Your response should consist of the entries below, written out exactly.

=== DATA EXCERPTS ===
--

(** The [try] block of [handleSubmit], with the [catch] block applied
    to what it throws. *)
Definition submitBlock (env : Env) (st : State) : State * list Event :=
  match import_failure env with
  | Some err => submitFailed env err st
  | None =>
      let form := formData st in
      match Api.scrapeJobs (net env) (Some (jobTitle form))
                           (Some (location form)) (Some (pages form)) with
      | (Api.Normal result, sent) =>
          if Api.success result
          then (st, map Sent sent ++ [ScrapeComplete result])
          else
            let errorMessage :=
              or_else (Api.result_message result) "Scraping failed" in
            (setError errorMessage st,
             map Sent sent ++ reportError env (Api.new_Error errorMessage))
      | (Api.Throw err, sent) =>
          let '(st', evs) := submitFailed env err st in
          (st', map Sent sent ++ evs)
      end
  end.

(** [handleSubmit(e)] *)
Definition handleSubmit (env : Env) (st : State) : State * list Event :=
  let '(valid, st) := validateForm st in
  if negb valid then (st, [])
  else
    let st := setError "" (setIsLoading true st) in
    let '(st, evs) := submitBlock env st in
    (setIsLoading false st, ScrapeStart :: evs).

End JobScraper.

(* ===================================================================== *)
(** ** App.js                                                             *)
(* ===================================================================== *)

Module App.
Import JsString.

(** The [scrapeResults] and [isLoading] cells. *)
Record State : Type := mkState {
  scrapeResults : option Api.ScrapeResult;
  isLoading : bool
}.

Definition initialState : State :=
  {| scrapeResults := None; isLoading := false |}.

Definition handleScrapeStart (st : State) : State :=
  {| scrapeResults := None; isLoading := true |}.

Definition handleScrapeComplete (results : Api.ScrapeResult) (st : State)
  : State :=
  {| scrapeResults := Some results; isLoading := false |}.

--

=== ANSWER TO THIS PROBLEM ===
(** The [try] block of [handleSubmit], with the [catch] block applied
    to what it throws. *)
Definition submitBlock (env : Env) (st : State) : State * list Event :=
  match import_failure env with
  | Some err => submitFailed env err st
  | None =>
      let form := formData st in
      match Api.scrapeJobs (net env) (Some (jobTitle form))
                           (Some (location form)) (Some (pages form)) with
      | (Api.Normal result, sent) =>
          if Api.success result
          then (st, map Sent sent ++ [ScrapeComplete result])
          else
            let errorMessage :=
              or_else (Api.result_message result) "Scraping failed" in
            (setError errorMessage st,
             map Sent sent ++ reportError env (Api.new_Error errorMessage))
      | (Api.Throw err, sent) =>
          let '(st', evs) := submitFailed env err st in
          (st', map Sent sent ++ evs)
      end
  end.

(** [handleSubmit(e)] *)
Definition handleSubmit (env : Env) (st : State) : State * list Event :=
  let '(valid, st) := validateForm st in
  if negb valid then (st, [])
  else
    let st := setError "" (setIsLoading true st) in
    let '(st, evs) := submitBlock env st in
    (setIsLoading false st, ScrapeStart :: evs).

End JobScraper.

(* ===================================================================== *)
(** ** App.js                                                             *)
(* ===================================================================== *)

Module App.
Import JsString.

(** The [scrapeResults] and [isLoading] cells. *)
Record State : Type := mkState {
  scrapeResults : option Api.ScrapeResult;
  isLoading : bool
}.

Definition initialState : State :=
  {| scrapeResults := None; isLoading := false |}.

Definition handleScrapeStart (st : State) : State :=
  {| scrapeResults := None; isLoading := true |}.

Definition handleScrapeComplete (results : Api.ScrapeResult) (st : State)
  : State :=
  {| scrapeResults := Some results; isLoading := false |}.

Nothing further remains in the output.